(** * Order fraud protection: a shallow embedding

    The fraud-protection module of the API server (under
    [server/lib/security]) screens an incoming order against historical
    order statistics.  It is embedded here function by function:

    - the four statistics queries ([getUserStats], [getEmailStats],
      [getIpStats], [getCreditCardStats]) over a relational model of the
      [Orders], [PaymentMethods] and [Users] tables;
    - the threshold evaluator [makeStatLimitChecker];
    - the gate [validateStat] with its pre-check, failure handler and
      enforcement flag;
    - the four checks and the entry point [orderFraudProtection].

    JavaScript numbers are modelled as rationals ([Q]); the rounding of IEEE
    doubles is outside the model.  Asynchronous code is modelled in a state
    and error monad over a [World] that holds the suspended-asset store and a
    trace of the observable events (statistics queries, store accesses, log
    lines).  A promise is modelled by the outcome it settles to.

    The module [Loaders] embeds the batch functions of
    [server/graphql/loaders/index.js] that arrange the rows of their query
    themselves: [Collective.host], [Collective.stats.activeRecurringContributions],
    [Tier.availableQuantity], [Tier.contributorsStats],
    [Transaction.directDonationsFromTo] and
    [Transaction.totalAmountDonatedFromTo]. *)

From Stdlib Require Import Ascii String QArith Qround Lqa.
From stdpp Require Import gmap strings list pretty.

Open Scope Z_scope.

(** ** JavaScript strings *)

Definition is_upper (c : ascii) : bool :=
  (65 <=? nat_of_ascii c)%nat && (nat_of_ascii c <=? 90)%nat.

Definition lower_ascii (c : ascii) : ascii :=
  if is_upper c then ascii_of_nat (nat_of_ascii c + 32) else c.

(** lodash [toLower] (and SQL [LOWER]) on the ASCII letters; other bytes are
    left as they are. *)
Fixpoint toLower (s : string) : string :=
  match s with
  | EmptyString => EmptyString
  | String c rest => String (lower_ascii c) (toLower rest)
  end.

(** [Array.prototype.join] on an array of strings. *)
Definition join (sep : string) (xs : list string) : string := String.concat sep xs.

(** Truthiness of a possibly absent string: [undefined], [null] and the empty
    string are falsy. *)
Definition truthy (s : option string) : bool :=
  match s with
  | Some EmptyString => false
  | Some _ => true
  | None => false
  end.

(** ** Data model *)

Inductive AssetType := USER | CREDIT_CARD | IP | EMAIL_ADDRESS.

Global Instance AssetType_eq_dec : EqDecision AssetType.
Proof. solve_decision. Defined.

Definition AssetType_to_nat (t : AssetType) : nat :=
  match t with USER => 0 | CREDIT_CARD => 1 | IP => 2 | EMAIL_ADDRESS => 3 end%nat.

Definition AssetType_of_nat (n : nat) : option AssetType :=
  match n with
  | 0 => Some USER | 1 => Some CREDIT_CARD | 2 => Some IP | 3 => Some EMAIL_ADDRESS
  | _ => None
  end%nat.

Global Instance AssetType_countable : Countable AssetType.
Proof.
  apply (inj_countable AssetType_to_nat AssetType_of_nat).
  intros []; reflexivity.
Defined.

Record AssetParams := { type : AssetType; fingerprint : string }.

Global Instance AssetParams_eq_dec : EqDecision AssetParams.
Proof. solve_decision. Defined.

(** The key of a suspension record: (assetType, fingerprint). *)
Definition asset_key (a : AssetParams) : AssetType * string := (type a, fingerprint a).

Record User := { id : Z }.

Global Instance User_eq_dec : EqDecision User.
Proof. solve_decision. Defined.

(** [creditCardInfo] of an order's payment method, at its declared type: the
    numbers are integers, and an optional property is [None] when the key is
    absent from the object and a string otherwise. *)
Record CreditCardInfo := {
  expYear : Z;
  expMonth : Z;
  brand : option string;
  cc_fingerprint : option string;
  funding : option string;
  country : option string
}.

Global Instance CreditCardInfo_eq_dec : EqDecision CreditCardInfo.
Proof. solve_decision. Defined.

Record PaymentMethod := {
  pm_type : string;
  name : string;
  creditCardInfo : option CreditCardInfo
}.

Record GuestInfo := { email : option string }.

Record Order := {
  guestInfo : option GuestInfo;
  paymentMethod : option PaymentMethod
}.

Record Request := { remoteUser : option User; ip : option string }.

(** The values that travel in the [args] array of a statistics function. *)
Inductive jsval :=
  | VUndefined
  | VNull
  | VString (s : string)
  | VUser (user : User)
  | VCard (name : string) (info : CreditCardInfo).

Global Instance jsval_eq_dec : EqDecision jsval.
Proof. solve_decision. Defined.

Record FraudStats := { errorRate : Q; numberOfOrders : Q; paymentMethodRate : Q }.

(** One rule of a limit list, [[interval, ...limits]] after [JSON.parse]; a
    JSON [null] interval is [None]. *)
Record LimitParams := { interval : option string; limits : list Q }.

Inductive Error :=
  | Error_ (message : string)
  | ValidationFailed (message : string) (args : list jsval) (limitParams : list LimitParams)
  | SuspendedError (asset : AssetParams)
  | OtherError (name message : string).

(** A settled promise, or the completion of an awaited computation. *)
Inductive Outcome (A : Type) :=
  | Resolved (a : A)
  | Rejected (e : Error).
Arguments Resolved {A} a.
Arguments Rejected {A} e.

Abbreviation Promise := Outcome.

Inductive Event :=
  | StatQuery (args : list jsval)
  | StoreLookup (asset : AssetParams)
  | StoreCreate (asset : option AssetParams) (reason : string)
  | LogWarn (message : string)
  | LogError (e : Error).

(** The collaborators' state: the suspended-asset store (reason by key), a
    fault that makes store writes fail, and the trace of events so far, in
    chronological order. *)
Record World := {
  suspended : gmap (AssetType * string) string;
  write_fault : option Error;
  trace : list Event
}.
(** * shadowsocks/tcprelay.py: the TCP relay handler and its timeout queue

    A shallow embedding of [TCPRelayHandler] and of the timeout queue of
    [TCPRelay].  A handler method becomes a computation in a state and
    exception monad over the handler's own attributes and the objects it
    shares with its relay (the fd table, the event loop registrations, the
    timeout queue, the configuration).  Whatever the operating system, the
    cipher, the resolver and the clock answer is a parameter of the
    development. *)

From Stdlib Require Import ZArith List QArith Qround Lia.
From Stdlib.Strings Require Import Byte.
From stdpp Require Import base gmap list strings.

Local Open Scope Z_scope.

(** ** Bytes, slices and [struct] *)

Abbreviation bytes := (list byte).

#[global] Instance byte_eq_dec : EqDecision byte := Byte.byte_eq_dec.

(** [common.ord] and [common.chr] on single bytes. *)
Definition ord (b : byte) : Z := Z.of_N (Byte.to_N b).

Definition chr (n : Z) : option byte :=
  if (0 <=? n) && (n <? 256) then Byte.of_N (Z.to_N n) else None.

Definition len {A} (l : list A) : Z := Z.of_nat (length l).

(** Python slices [l[:n]] and [l[n:]]; a negative bound counts from the end. *)
Definition slice_to {A} (l : list A) (n : Z) : list A :=
  if n <? 0 then take (Z.to_nat (len l + n)) l else take (Z.to_nat n) l.

Definition slice_from {A} (l : list A) (n : Z) : list A :=
  if n <? 0 then drop (Z.to_nat (len l + n)) l else drop (Z.to_nat n) l.

Definition slice {A} (l : list A) (i j : Z) : list A :=
  slice_from (slice_to l j) (if i <? 0 then Z.max 0 (len l + i) else i).
(** ** Dicts with string keys *)

Fixpoint dict_get {A : Type} (d : list (string * A)) (k : string) : option A :=
  match d with
  | [] => None
  | (k', v) :: d' => if String.eqb k' k then Some v else dict_get d' k
  end.

(** [d[k] = v]: an existing key keeps its position, a new key goes last. *)
Fixpoint dict_set {A : Type} (d : list (string * A)) (k : string) (v : A)
  : list (string * A) :=
  match d with
  | [] => [(k, v)]
  | (k', v') :: d' =>
      if String.eqb k' k then (k', v) :: d' else (k', v') :: dict_set d' k v
  end.

(** ** The world *)

(** What the process does on its two streams, in order. *)
Inductive event : Type :=
| EvRead (line : string)
| EvWrite (text : string) (flushed : bool).

Section World.

(** The interpreter's private state (its object heap). *)
Context {Heap : Type}.

Record world : Type := mk_world {
  globals : gmap string pyval;   (* the module namespace of bridge.py, at
                                    its string keys; keys of another type,
                                    which only executed code can add, are
                                    the interpreter's *)
  stdin : list string;           (* the lines not yet read *)
  io_log : list event;           (* reads and writes so far *)
  heap : Heap
}.

Definition set_globals (g : gmap string pyval) (w : world) : world :=
  mk_world g (stdin w) (io_log w) (heap w).

Definition log_event (e : event) (w : world) : world :=
  mk_world (globals w) (stdin w) (io_log w ++ [e]) (heap w).

Definition pop_line (rest : list string) (w : world) : world :=
  mk_world (globals w) rest (io_log w) (heap w).

(** The lines written to standard output so far. *)
Definition written (w : world) : list string :=
  omap (fun e => match e with EvWrite s _ => Some s | EvRead _ => None end)
       (io_log w).

(** ** Outcomes *)

(** A computation returns, raises, never returns ([Hang], executed code that
    loops forever), or the model's fuel ran out. *)
Inductive outcome (A : Type) : Type :=
| Ret (a : A) (w : world)
| Raise (e : exn) (w : world)
| Hang (w : world)
| OutOfFuel.

#[global] Arguments Ret {A} a w.
#[global] Arguments Raise {A} e w.
#[global] Arguments Hang {A} w.
#[global] Arguments OutOfFuel {A}.

(** Computations thread the world: a state-and-exception monad. *)
Definition M (A : Type) : Type := world -> outcome A.

Definition ret {A : Type} (a : A) : M A := fun w => Ret a w.

Definition raise {A : Type} (e : exn) : M A := fun w => Raise e w.

Definition bind {A B : Type} (m : M A) (k : A -> M B) : M B :=
  fun w =>
    match m w with
    | Ret a w' => k a w'
    | Raise e w' => Raise e w'
    | Hang w' => Hang w'
    | OutOfFuel => OutOfFuel
    end.

(** [try: body except: handler]; the handler decides which classes it takes
    and raises the others again. *)
Definition try_except {A : Type} (body : M A) (handler : exn -> M A) : M A :=
  fun w =>
    match body w with
    | Raise e w' => handler e w'
    | o => o
    end.

End World.

#[global] Arguments world : clear implicits.
#[global] Arguments outcome : clear implicits.
#[global] Arguments M : clear implicits.

Notation "'let*' x ':=' m 'in' k" := (bind m (fun x => k))
  (at level 10, x name, m at level 100, k at level 200,
   format "'[v' 'let*'  x  :=  m  'in'  '/' k ']'").

(** ** The interpreter *)

(** The errors the interpreter itself raises when the bridge applies an
    operation to a value that does not support it. *)
Inductive fault : Type :=
| NotSubscriptable (v : pyval)           (* v['k'] on a non-container *)
| BadIndex (v : pyval)                   (* 'abc'['k'], [1]['k'] *)
| MissingKey (k : string)                (* d['k'], k not in d *)
| NoItemAssignment (v : pyval)           (* v['k'] = x *)
| NoAttribute (v : pyval) (a : attr)     (* v.a *)
| NotCallable (v : pyval)                (* v(...) *)
| BadArguments (v : pyval)               (* wrong arity, keyword or type *)
| Unhashable (v : pyval)                 (* a list or dict used as a key *)
| NotIterable (v : pyval)                (* f( *v ) *)
| UndefinedName (n : string)             (* a name bound nowhere *)
| NotAnException (v : pyval)             (* raise v *)
| NotAClass (v : pyval).                 (* except v *)

Definition fault_class (f : fault) : exc_class :=
  match f with
  | MissingKey _ => KeyError
  | NoAttribute _ _ => AttributeError
  | UndefinedName _ => NameError
  | _ => TypeError
  end.

(** The operations of the object protocol, for objects opaque to the
    bridge; the operands are passed in a list, receiver first. *)
Inductive foreign_op : Type :=
| OpGetItem | OpSetItem | OpGetAttr (a : attr) | OpCall (flush : bool)
| OpEq | OpTruth | OpUnpack | OpIter | OpNext | OpFormat | OpRaise | OpMatch.

(** What [json.loads] does with a string: a document, [JSONDecodeError], or
    another exception of the decoder (deep nesting, for one). *)
Inductive decoded : Type :=
| Document (j : json)
| Malformed (msg : string)
| DecoderFailure (e : exn).

(** Why [json.dumps] refuses a value; it never raises [JSONDecodeError]. *)
Inductive encode_error : Type :=
| NotSerializable     (* TypeError: Object of type ... is not JSON serializable *)
| CircularReference   (* ValueError: Circular reference detected *)
| TooDeep.            (* RecursionError *)

Definition encode_error_class (r : encode_error) : exc_class :=
  match r with
  | NotSerializable => TypeError
  | CircularReference => ValueError
  | TooDeep => RecursionError
  end.

(** The interpreter and the standard library, as far as the bridge uses
    them.  [rt_exec] and [rt_eval] run source text against the module
    namespace held in the world and may change the world at will. *)
Record runtime (Heap : Type) : Type := mk_runtime {
  rt_exec : string -> M Heap unit;
  rt_eval : string -> M Heap pyval;
  rt_foreign : foreign_op -> list pyval -> M Heap pyval;
  rt_json_decode : string -> decoded;
  rt_json_encode : pyval -> world Heap -> string + encode_error;
  rt_format_exc : option exn -> string;
  rt_message : fault -> string;
  rt_encode_message : encode_error -> pyval -> string
}.

#[global] Arguments rt_exec {Heap} _ _ _.
#[global] Arguments rt_eval {Heap} _ _ _.
#[global] Arguments rt_foreign {Heap} _ _ _ _.
#[global] Arguments rt_json_decode {Heap} _ _.
#[global] Arguments rt_json_encode {Heap} _ _ _.
#[global] Arguments rt_format_exc {Heap} _ _.
#[global] Arguments rt_message {Heap} _ _.
#[global] Arguments rt_encode_message {Heap} _ _ _.

(** The names of the [builtins] module the source refers to; a global of
    the same name shadows them. *)
Definition builtin_value (name : string) : option pyval :=
  if String.eqb name "exec" then Some (PBuiltin Bexec)
  else if String.eqb name "eval" then Some (PBuiltin Beval)
  else if String.eqb name "globals" then Some (PBuiltin Bglobals)
  else if String.eqb name "print" then Some (PBuiltin Bprint)
  else if String.eqb name "str" then Some (PBuiltin Bstr)
  else if String.eqb name "ValueError" then Some (PClass ValueError)
  else if String.eqb name "Exception" then Some (PClass Exception)
  else None.

(** The attributes of the three imported modules, among the names the
    source reads. *)
Definition module_attr (m : module_name) (a : attr) : option pyval :=
  match m, a with
  | Msys, a_stdin => Some PStdin
  | Mjson, a_loads => Some (PBuiltin Bjson_loads)
  | Mjson, a_dumps => Some (PBuiltin Bjson_dumps)
  | Mjson, a_JSONDecodeError => Some (PClass JSONDecodeError)
  | Mtraceback, a_format_exc => Some (PBuiltin Bformat_exc)
  | _, _ => None
  end.

(** The values [json.loads] can build. *)
Definition is_data (v : pyval) : bool :=
  match v with
  | PNone | PBool _ | PInt _ | PFloat _ | PStr _ | PList _ | PDict _ => true
  | _ => false
  end.

(** [f"{v}"] for the scalars. *)
Definition scalar_text (v : pyval) : option string :=
  match v with
  | PNone => Some "None"
  | PBool true => Some "True"
  | PBool false => Some "False"
  | PInt z => Some (pretty z)
  | PFloat r => Some r
  | PStr s => Some s
  | _ => None
  end.

(** A string here is the bytes of its UTF-8 text; Python's [str] is a
    sequence of code points.  The two agree exactly on ASCII text. *)
Fixpoint ascii_only (s : string) : bool :=
  match s with
  | EmptyString => true
  | String c s' => (Ascii.nat_of_ascii c <? 128)%nat && ascii_only s'
  end.

(** [list(s)] for an ASCII string: its characters, one byte each. *)
Fixpoint chars (s : string) : list pyval :=
  match s with
  | EmptyString => []
  | String c s' => PStr (String c EmptyString) :: chars s'
  end.

(** ** The object protocol, as the bridge uses it

    Each operation is written out for the values whose behaviour the
    language fixes; for the others it asks the interpreter. *)

Section Bridge.

Context {Heap : Type} (RT : runtime Heap).

#[local] Abbreviation M := (M Heap).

########

▶ _EXERCISE OBJECTIVE_
The records are above. How many lines in them contain the word "TooDeep"? Give the number alone.

▶ _TASK SOLUTION_
2